Cleaning and Preparing Data in Python Practice Problems - Cleaning House Listings 3

Screen Link:

My Code:

import csv

def write_csv(rows):
    f = open('listings_clean.csv', mode='w')
    writer = csv.writer(f)
    for row in rows:
        writer.writerow(row)
    f.close()

import random
def clean_id_col():
    f = open('listings.csv')
    read = csv.reader(f)
    listings = list(read)
    listings_wo_header = listings[1:]
    id_set = set()               # Create a set because set does not allow duplicates
    for row in listings_wo_header:
        random_num = random.sample(range(1000,9999), 1)
        
        # If 'id' is blank, we set it as a random number, then we will add it to the set.
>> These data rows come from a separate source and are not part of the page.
(** X2: normalizing a TOML key path twice gives the same path as
    normalizing it once. *)
Theorem normalizeTOMLKeyPath_idempotent : forall keyPath,
  normalizeTOMLKeyPath (normalizeTOMLKeyPath keyPath) = normalizeTOMLKeyPath keyPath.
Proof.
  intros keyPath. unfold normalizeTOMLKeyPath.
  rewrite (Split_Join (map normalize_part (Split keyPath "."))).
  - rewrite map_map. apply (f_equal (fun l => Join l ".")). apply map_ext. apply normalize_part_idem.
  - pose proof (Split_nonempty keyPath ".") as H. destruct (Split keyPath "."); [congruence|discriminate].
  - intros w Hin. apply in_map_iff in Hin as [part [<- Hin]].
    apply normalize_part_no_dot. exact (Split_elems _ _ _ Hin).
Qed.

(* ================================================================== *)
(** * Facts about GetAllKeys *)

Lemma keys_under_map_cons : forall k x m p,
  keys_under (VMap ((k, x) :: m)) p = (keys_under x (join_key p k) ++ keys_under (VMap m) p)%list.
Proof. reflexivity. Qed.

Lemma keys_map_in : forall m p key,
  In key (keys_under (VMap m) p) -> exists k x, In (k, x) m /\ In key (keys_under x (join_key p k)).
Proof.
  induction m as [|[k x] m IH]; intros p key H; [destruct H|].
  rewrite keys_under_map_cons in H. apply in_app_or in H as [H|H].
  - exists k, x. split; [left; reflexivity|exact H].
  - destruct (IH p key H) as [k' [x' [Hin H']]]. exists k', x'. split; [right; exact Hin|exact H'].
Qed.

Lemma keys_list_in : forall p xs j key,
  In key ((fix go (i : nat) (l : list value) : list string :=
         match l with
         | [] => []
         | item :: l' =>
             (match item with
              | VMap _ | VMapAny _ => keys_under item (index_path p (Z.of_nat i))
              | _ => [index_path p (Z.of_nat i)]
              end ++ go (S i) l')%list
         end) j xs) ->
  exists i item, nth_error xs i = Some item /\
    In key (match item with
            | VMap _ | VMapAny _ => keys_under item (index_path p (Z.of_nat (j + i)))
            | _ => [index_path p (Z.of_nat (j + i))]
            end).
Proof.
  intros p. induction xs as [|item xs IH]; intros j key H; [destruct H|].
  apply in_app_or in H as [H|H].
  - exists 0, item. rewrite Nat.add_0_r. split; [reflexivity|exact H].
  - destruct (IH (S j) key H) as [i [it [Hi H']]]. exists (S i), it.
    rewrite <- Nat.add_succ_comm. split; [exact Hi|exact H'].
Qed.

Lemma keys_tarr_in : forall p xs j key,
  In key ((fix go (i : nat) (l : list gomap) : list string :=
         match l with
         | [] => []
         | item :: l' =>
             ((fix gom (m : gomap) : list string :=
                 match m with
                 | [] => []
                 | (k, x) :: m' =>
                     (keys_under x (join_key (index_path p (Z.of_nat i)) k) ++ gom m')%list
                 end) item ++ go (S i) l')%list
         end) j xs) ->
  exists i el, nth_error xs i = Some el /\
    In key (keys_under (VMap el) (index_path p (Z.of_nat (j + i)))).
Proof.
  intros p. induction xs as [|el xs IH]; intros j key H; [destruct H|].
  apply in_app_or in H as [H|H].
  - exists 0, el. rewrite Nat.add_0_r. split; [reflexivity|exact H].
  - destruct (IH (S j) key H) as [i [it [Hi H']]]. exists (S i), it.
    rewrite <- Nat.add_succ_comm. split; [exact Hi|exact H'].
Qed.

Lemma vsize_pos : forall v, 1 <= vsize v.
Proof. intros []; simpl; lia. Qed.

Lemma vsize_map_in : forall m k x, In (k, x) m -> vsize x < vsize (VMap m).
Proof.
  induction m as [|[k' y] m IH]; intros k x H; [destruct H|].
  change (vsize (VMap ((k', y) :: m))) with (S (vsize y + pred (vsize (VMap m)))).
  pose proof (vsize_pos (VMap m)).
  destruct H as [H|H]; [injection H as -> ->; lia|]. specialize (IH k x H). lia.
Qed.
(** * countries-app: the REST back end over its SQLite store

    A shallow embedding of [backend/db.js] (schema and seed),
    [backend/routes/users.js], [backend/routes/wishlist.js] and the countries
    proxy of [backend/server.js].

    The handlers are single parameterised SQL statements, so the embedding has
    three layers:
    - JavaScript values as the handlers see them ([jsval], [json]);
    - the store: SQL values, column affinities, the two tables with their
      constraints and the AUTOINCREMENT counters, and the statements the code
      issues against them;
    - the Express handlers, as functions from a database and a request to a
      response and a database.

    Numbers.  Integers are exact ([Z]).  What the code leaves to IEEE doubles
    inside SQLite and the sqlite3 driver (reading a text such as ['1.0'] or
    ['1e2'] as a number, writing a REAL as text, binding a JavaScript number
    that is no small integer) is the interface [Engine], of which the
    definitions and theorems below are independent; the examples are run on
    [sample_engine].  A double enters the model through the number it stands
    for, so that comparing, and telling whether a REAL is an integer, are
    exact. *)

From Stdlib Require Import ZArith List String Ascii Bool Lia.
From Stdlib Require Import Permutation Sorted DecimalString.
From Stdlib Require Import DecimalPos DecimalZ QArith Qround Qabs.
Import ListNotations.

Open Scope Z_scope.
Open Scope string_scope.

(* ================================================================== *)
(** ** Numbers *)
(* ================================================================== *)

Definition decimal (n : Z) : string := NilZero.string_of_int (Z.to_int n).
(** * Authentication core of enhancedchannelmanager (backend/auth)

    Shallow embedding of the session, reset-token and identity handling
    of [backend/auth/routes.py], of the settings cache of
    [backend/auth/settings.py], and of the token and password-policy
    helpers they import.  Rows of the relational store are records; a
    table is a list whose order is the order in which [.first()] meets
    the rows.  A failing request raises before [session.commit()], so
    its store is the unchanged input store. *)

From Stdlib Require Import String Ascii List ZArith Bool Lia.
Import ListNotations.
Open Scope string_scope.
Open Scope Z_scope.

(* ------------------------------------------------------------------ *)
(** ** Rows of the store (models.py) *)

Record User := mkUser {
  u_id : nat;
  u_username : string;
  u_email : option string;
  u_password_hash : option string;
  u_is_active : bool;
  u_auth_provider : string;
  u_updated_at : option Z;
  u_last_login_at : option Z
}.

Record UserIdentity := mkIdentity {
  i_id : nat;
  i_user_id : nat;
  i_provider : string;
  i_external_id : option string;
  i_identifier : string;
  i_last_used_at : option Z
}.

Record UserSession := mkSession {
  s_id : nat;
  s_user_id : nat;
  s_refresh_token_hash : string;
  s_ip_address : option string;
  s_user_agent : string;
  s_is_revoked : bool;
  s_expires_at : Z;
  s_last_used_at : option Z
}.

Record PasswordResetToken := mkReset {
  r_id : nat;
  r_user_id : nat;
  r_token_hash : string;
  r_expires_at : Z;
  r_used_at : option Z
}.

Record DB := mkDB {
  users : list User;
  identities : list UserIdentity;
  sessions : list UserSession;
  reset_tokens : list PasswordResetToken
}.

Definition empty_db : DB := mkDB [] [] [] [].

Definition set_users (db : DB) (us : list User) : DB :=
  mkDB us (identities db) (sessions db) (reset_tokens db).
Definition set_identities (db : DB) (is : list UserIdentity) : DB :=
  mkDB (users db) is (sessions db) (reset_tokens db).
Definition set_sessions (db : DB) (ss : list UserSession) : DB :=
  mkDB (users db) (identities db) ss (reset_tokens db).
Definition set_reset_tokens (db : DB) (rs : list PasswordResetToken) : DB :=
  mkDB (users db) (identities db) (sessions db) rs.
(** An escaped text is read back in front of what follows it. *)
Lemma read_escape (t h : string) (items : list string) (s rest : string) :
  read_list s = Some (h :: items, rest) ->
  read_list (escape t ++ s) = Some ((t ++ h) :: items, rest).
Proof.
  intros Hs. induction t as [| c t IH]; [exact Hs |].
  cbn [escape]. rewrite string_app_assoc, unescape_escaped, IH. reflexivity.
Qed.

Lemma read_write_list (l : list string) (rest : string) :
  read_list (write_list l ++ rest) = Some (EmptyString :: l, rest).
Proof.
  induction l as [| t l IH]; [reflexivity |].
  change (write_list (t :: l) ++ rest)
    with (String ITEM ((escape t ++ write_list l) ++ rest)).
  cbn [read_list]. change (Ascii.eqb ITEM FIELD_END) with false.
  change (Ascii.eqb ITEM ITEM) with true. cbn iota.
  rewrite string_app_assoc, (read_escape t "" l _ rest IH), string_app_nil_r.
  reflexivity.
Qed.

(** The fields of a node are read back in front of the rest of its line. *)
Lemma read_write_fields (n : MindmapNode) (rest : string) :
  read_fields (write_fields n ++ rest) =
  Some (category n, tags n, sourceRefs n, rest).
Proof.
  unfold read_fields, write_fields.
  change (strip_prefix FIELDS_OPEN
            ((FIELDS_OPEN ++ write_list (category_items (category n))
              ++ write_list (tags n) ++ write_list (sourceRefs n)
              ++ FIELDS_CLOSE) ++ rest))
    with (Some ((write_list (category_items (category n))
                 ++ write_list (tags n) ++ write_list (sourceRefs n)
                 ++ FIELDS_CLOSE) ++ rest)).
  rewrite !string_app_assoc, !read_write_list.
  destruct (category n); reflexivity.
Qed.

Lemma escape_not_newline (t : string) :
  all_chars not_newline (escape t) = true.
Proof.
  induction t as [| c t IH]; [reflexivity |].
  cbn [escape]. rewrite all_chars_app, IH, andb_true_r. unfold escape_char.
  destruct (Ascii.eqb_spec c "010"%char) as [-> | Hnl]; [reflexivity |].
  assert (Hc : not_newline c = true).
  { unfold not_newline. apply negb_true_iff, Ascii.eqb_neq, Hnl. }
  destruct (Ascii.eqb c ESCAPE || Ascii.eqb c ITEM || Ascii.eqb c FIELD_END);
    simpl; rewrite Hc; reflexivity.
Qed.

Lemma write_list_not_newline (l : list string) :
  all_chars not_newline (write_list l) = true.
Proof.
  induction l as [| t l IH]; [reflexivity |].
  change (write_list (t :: l)) with (String ITEM (escape t ++ write_list l)).
  cbn [all_chars]. rewrite all_chars_app, escape_not_newline, IH. reflexivity.
Qed.

Lemma write_fields_not_newline (n : MindmapNode) :
  all_chars not_newline (write_fields n) = true.
Proof.
  unfold write_fields. rewrite !all_chars_app, !write_list_not_newline.
  reflexivity.
Qed.

Lemma spaces_not_newline (n : nat) : all_chars not_newline (spaces n) = true.
Proof. induction n as [| n IH]; simpl; [reflexivity | exact IH]. Qed.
If it is not blank, we will just add the 'id' number to the set. 
        if row[0] == '':                    
            row[0] = str(random_num[0])
            id_set.add(str(row[0]))
            if row[0] in id_set:                                  # This step to make sure there is no duplicates
                row[0] = str(random_num[0])       # if there is, we will generate another random number
        elif row[0] != '':
            id_set.add(str(row[0]))
            
    write_csv(listings)
    
clean_id_col()
f = open('listings_clean.csv')
reader = csv.reader(f)
rows = list(reader)
for i in range(30):
    print(rows[i]) 

I use random number generator, although there is no prior lessons about it. I think it works better for this problem since I did not fully understand the answer given by the assignment, I come up with my own.

The answer from the code above turns out correct. But I would love to know people’s thoughts on this. Do you understand this better? What other code would you replace/add to it?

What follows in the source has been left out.